// Example parameter file
//
// Written by Shyam Kumar Sudhakar, Ivan Raikov, Tom Close, Rodrigo Publio, Daqing Guo, and Sungho Hong
// Computational Neuroscience Unit, Okinawa Institute of Science and Technology, Japan
// Supervisor: Erik De Schutter
//
// Correspondence: Sungho Hong (shhong@oist.jp)
//
// September 16, 2017
// Declaration of some globals and their calling functions
// test dat has data for spatial kernel 150 50
// RUNTIME PARAMETERS
dt = 0.025 // Simulation time step
v_init = -60 // Average
step_time = dt // 0.025 ms = Sampling period
stoptime = 2000 // ms Runtime
step_record = 100*step_time // 100 x lower sampling freq.

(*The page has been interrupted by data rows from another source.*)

(** X22.  The IPv4 address of a relayed node changes, its IPv6 address does not,
    and the relay's list has no repeated entry, holds the old address and
    not the new one: afterwards the list holds the new address, once, and
    not the old one. *)
Lemma repair_list_ipv4_change (oldnode newnode : Node) (l : list string) :
  Address oldnode <> Address newnode ->
  Address6 oldnode = Address6 newnode ->
  NoDup l -> Address oldnode ∈ l -> Address newnode ∉ l ->
  let l' := repair_list oldnode newnode l in
  NoDup l' /\ (Address newnode ∈ l') /\ (Address oldnode ∉ l') /\
  length l' = length l.
Proof.
  intros Hne H6 Hnd Hold Hnew. unfold repair_list.
  apply String.eqb_neq in Hne as Hb. rewrite Hb, H6, String.eqb_refl. cbn [negb].
  destruct (at_most_once (Address oldnode) l Hnd)
    as [Hk | (l1 & l2 & -> & H1 & H2)]; [done |].
  rewrite splice_list_single by done.
  apply NoDup_app in Hnd as (Hn1 & Hd & Hn2).
  apply NoDup_cons in Hn2 as [_ Hn2].
  rewrite elem_of_app, elem_of_cons in Hnew.
  repeat split.
  - apply NoDup_app. split; [done |]. split.
    + intros x Hx. rewrite elem_of_app, list_elem_of_singleton.
      intros [Hx2 | ->]; [| tauto]. apply (Hd x Hx). by right.
    + apply NoDup_app. split; [done |]. split; [| apply NoDup_singleton].
      intros x Hx. rewrite list_elem_of_singleton. intros ->. tauto.
  - rewrite !elem_of_app, list_elem_of_singleton. tauto.
  - rewrite !elem_of_app, list_elem_of_singleton. tauto.
  - rewrite !length_app. cbn. lia.
Qed.

(** *** The repair at concrete relays *)

(** The scenario of the spec: the relay fronts 10.0.0.2 and 10.0.0.3, and
    the first node moves to 10.0.0.9. *)
Example repaired_scenario :
  repaired 1 (relayed_node "10.0.0.2" "") (relayed_node "10.0.0.9" "")
           ["10.0.0.2"; "10.0.0.3"]
  = ["10.0.0.3"; "10.0.0.9"].
Proof. vm_compute. reflexivity. Qed.

(** C3, the code at the failing input: a relayed node with the addresses
    10.0.0.2 and fd00::2, both in the relay's list, changes its IPv6 address
    to fd00::9.  The IPv6 loop compares the entries with the node's IPv4
    address: the entry cut out is 10.0.0.2, which did not change, and the
    previous IPv6 address stays in the list.  When the list holds the IPv6
    address only, the repair changes nothing. *)
Theorem updateRelay_ipv6_branch_keys_on_ipv4 :
  let oldnode := relayed_node "10.0.0.2" "fd00::2" in
  let newnode := relayed_node "10.0.0.2" "fd00::9" in
  repaired 1 oldnode newnode ["10.0.0.2"; "fd00::2"] = ["fd00::2"; "fd00::9"] /\
  repaired 1 oldnode newnode ["fd00::2"] = ["fd00::2"] /\
  repair_list oldnode newnode ["10.0.0.2"; "fd00::2"] = ["fd00::2"; "fd00::9"].
Proof. vm_compute. repeat split. Qed.

(** An entry right behind a cut-out entry is skipped by the loop, so of two
    adjacent entries equal to the old address one stays. *)
Example repaired_adjacent_entries :
  repaired 1 (relayed_node "10.0.0.2" "") (relayed_node "10.0.0.9" "")
           ["10.0.0.2"; "10.0.0.2"; "10.0.0.3"]
  = ["10.0.0.2"; "10.0.0.3"; "10.0.0.9"].
Proof. vm_compute. reflexivity. Qed.

(** C4, the code at the failing input: the relay's list holds the old
    address twice and the node moves from 10.0.0.2 to 10.0.0.9.  One repair
    leaves one old entry; a second repair of the same transition replaces it
    and the new address is in the list twice. *)
Theorem updateRelay_twice_differs_from_once :
  let oldnode := relayed_node "10.0.0.2" "" in
  let newnode := relayed_node "10.0.0.9" "" in
  let addrs := ["10.0.0.2"; "10.0.0.2"] in
  repaired 1 oldnode newnode addrs = ["10.0.0.2"; "10.0.0.9"] /\
  repaired 2 oldnode newnode addrs = ["10.0.0.9"; "10.0.0.9"] /\
  repair_list oldnode newnode (repair_list oldnode newnode addrs)
  <> repair_list oldnode newnode addrs.
Proof. vm_compute. repeat split. discriminate. Qed.

(** * Further properties of the handlers *)

Ltac read_more :=
  unfold node_lookups, all_nodes_listings, success_responses, relay_updates,
    relay_lookups, node_updates, status_codes in *;
  read;
  cbn [on_GetNodeByID on_GetAllNodes on_ReturnSuccessResponse on_UpdateRelay
       on_FindRelay on_NodeUpdate on_WriteHeader].

(** Lighter proof steps for case analyses over every answer: the next call
    is run and its answer named without an equation, the goal alone is
    simplified, and traces are read by computation. *)
Ltac tidy_goal :=
  cbn [fst snd result final trace is_nil nil_key negb andb orb].

Ltac next :=
  first [ rewrite run_call_bind | rewrite run_call__bind
        | rewrite run_call | rewrite run_call_ | rewrite run_ret
        | rewrite run_skip ];
  try match goal with
  | |- context [?env ?X ?c ?w] =>
      match type of env with
      | Env _ => destruct (env X c w) as [? ?]
      end
  end;
  repeat match goal with u : unit |- _ => destruct u end;
  tidy_goal.

Ltac cases :=
  repeat first
    [ next
    | match goal with
      | |- context [let '(_, _) := ?x in _] => is_var x; destruct x
      | |- context [is_nil ?e] => is_var e; destruct e
      | |- context [nil_key ?e] => destruct e
      | |- context [if ?b then _ else _] =>
          lazymatch type of b with
          | bool => destruct b
          end
      | |- context [match ?x with Some _ => _ | None => _ end] =>
          lazymatch x with
          | result _ => fail
          | _ => destruct x
          end
      end; tidy_goal ].

(** The same over programs that bind a sub-program. *)
Ltac cases_bind := repeat (progress (rewrite ?run_bind; cases)).

Ltac compute_traces :=
  cbv [served error_responses credential_checks created deleted updated
       spawned peer_updates reloads encoded network_lookups node_lookups
       all_nodes_listings success_responses relay_updates relay_lookups
       node_updates status_codes omap list_omap app
       on_ServeNext on_ReturnErrorResponse on_credential_check on_CreateNode
       on_DeleteNodeByID on_UpdateNode on_Go on_PublishPeerUpdate
       on_ServerUpdate on_Encode on_GetNetworkNodes is_credential_check
       on_GetNodeByID on_GetAllNodes on_ReturnSuccessResponse on_UpdateRelay
       on_FindRelay on_NodeUpdate on_WriteHeader].

(** ** The authorization middleware *)

Lemma passes_quiet {W X : Type} (c : Call X) (x : X) res (fin : W) tr r' :
  on_ServeNext (Ev c x) = None -> on_ReturnErrorResponse (Ev c x) = None ->
  passes (mkOutcome res fin tr) r' ->
  passes (mkOutcome res fin (Ev c x :: tr)) r'.
Proof.
  unfold passes, served, error_responses. cbn [result trace].
  intros H1 H2 (Hr & Hs & He). rewrite !omap_cons_ev, H1, H2. done.
Qed.

Lemma rejects_quiet {W X : Type} (c : Call X) (x : X) res (fin : W) tr e :
  on_ServeNext (Ev c x) = None -> on_ReturnErrorResponse (Ev c x) = None ->
  rejects (mkOutcome res fin tr) e ->
  rejects (mkOutcome res fin (Ev c x :: tr)) e.
Proof.
  unfold rejects, served, error_responses. cbn [result trace].
  intros H1 H2 (Hr & Hs & He). rewrite !omap_cons_ev, H1, H2. done.
Qed.

Lemma one_outcome_quiet {W X : Type} (c : Call X) (x : X) res (fin : W) tr :
  on_ServeNext (Ev c x) = None -> on_ReturnErrorResponse (Ev c x) = None ->
  one_outcome (mkOutcome res fin tr) ->
  one_outcome (mkOutcome res fin (Ev c x :: tr)).
Proof.
  intros H1 H2 [(r' & H) | (e & H & Hc)];
    [left; exists r' | right; exists e; split; [| done]].
  - by apply passes_quiet.
  - by apply rejects_quiet.
Qed.

Lemma passes_prefix {W : Type} (pre : list Event) res (fin : W) tr r' :
  served pre = [] -> error_responses pre = [] ->
  passes (mkOutcome res fin tr) r' -> passes (mkOutcome res fin (pre ++ tr)) r'.
Proof.
  unfold passes, served, error_responses. cbn [result trace].
  intros H1 H2 (Hr & Hs & He). rewrite !omap_app, H1, H2. done.
Qed.

Lemma rejects_prefix {W : Type} (pre : list Event) res (fin : W) tr e :
  served pre = [] -> error_responses pre = [] ->
  rejects (mkOutcome res fin tr) e -> rejects (mkOutcome res fin (pre ++ tr)) e.
Proof.
  unfold rejects, served, error_responses. cbn [result trace].
  intros H1 H2 (Hr & Hs & He). rewrite !omap_app, H1, H2. done.
Qed.

Lemma passes_eta {W : Type} (o : Outcome W unit) r' :
  passes o r' -> passes (mkOutcome (result o) (final o) (trace o)) r'.
Proof. done. Qed.

Lemma rejects_eta {W : Type} (o : Outcome W unit) e :
  rejects o e -> rejects (mkOutcome (result o) (final o) (trace o)) e.
Proof. done. Qed.

Lemma one_outcome_eta {W : Type} (o : Outcome W unit) :
  one_outcome o -> one_outcome (mkOutcome (result o) (final o) (trace o)).
Proof. done. Qed.

(** Strip the events in front that neither run the handler nor write an
    error. *)
Ltac peel :=
  repeat first
    [ eapply passes_prefix; [assumption | assumption |]
    | eapply rejects_prefix; [assumption | assumption |]
    | eapply passes_quiet; [reflexivity | reflexivity |]
    | eapply rejects_quiet; [reflexivity | reflexivity |]
    | eapply one_outcome_quiet; [reflexivity | reflexivity |] ];
  first [ eapply passes_eta | eapply rejects_eta | eapply one_outcome_eta ].

Ltac quiet := peel.

Lemma unauthorized_rejects {W : Type} (env : Env W) (msg : string) (w : W) :
  rejects (run env (unauthorized msg) w) (ErrorResponseLit StatusUnauthorized msg).
Proof. unfold unauthorized, rejects. step. read. done. Qed.

Lemma authorize_verdict_run {W : Type} (env : Env W) (b : bool) (u : string)
    (r : Request) (w : W) :
  let o := run env (authorize_verdict b u r) w in
  if b then passes o (user_header u r) else rejects o not_authorized.
Proof.
  unfold authorize_verdict. destruct b; cbn [negb].
  - unfold passes. step. read. done.
  - apply unauthorized_rejects.
Qed.

Lemma authorize_verdict_one {W : Type} (env : Env W) (b : bool) (u : string)
    (r : Request) (w : W) :
  one_outcome (run env (authorize_verdict b u r) w).
Proof.
  pose proof (authorize_verdict_run env b u r w) as H. cbv zeta in H.
  destruct b; [left | right]; eexists; [exact H | split; [exact H | reflexivity]].
Qed.

Lemma unauthorized_one {W : Type} (env : Env W) (msg : string) (w : W) :
  one_outcome (run env (unauthorized msg) w).
Proof. right. eexists. split; [apply unauthorized_rejects | reflexivity]. Qed.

Scale_factor = 0.7 // Scale down/up x,y dimensions, 1 = default volume
VLOW=-80 // lowest initial membrane potential after randomization
VHIGH=-55 // highest initial membrane potential after randomization
// parameters for the Golgi cell model by Solinas et al (2008)
// NOT used in the published model
numAMPAGolgiMF = 1
numAMPAGolgiPF = 1
numAMPAGolgiGC = 1
numGABAGoC = 1
numNMDAGolgiPF = 1
loadtop = 0 // option for setting Golgi cell locations. See populations/GolgiPopulation.hoc
// GEOMETRICAL PARAMETERS
// maximum width for each layer in um
MLdepth = 200
GLdepth = 200
PCLdepth = 30
nband = 5 //3*2 // number of Zebrin II bands
bandwidth = 200 // mean value in um, Sillitoe et al., 2008
/// CELL COUNT RATIOS
MFdensity = 1650 //5000 //cell/mm2 Hererro et al., 2011
GoCdensity = 9500 // GoC density in cells/mm3, default 9500 (Dugue et al, 2009)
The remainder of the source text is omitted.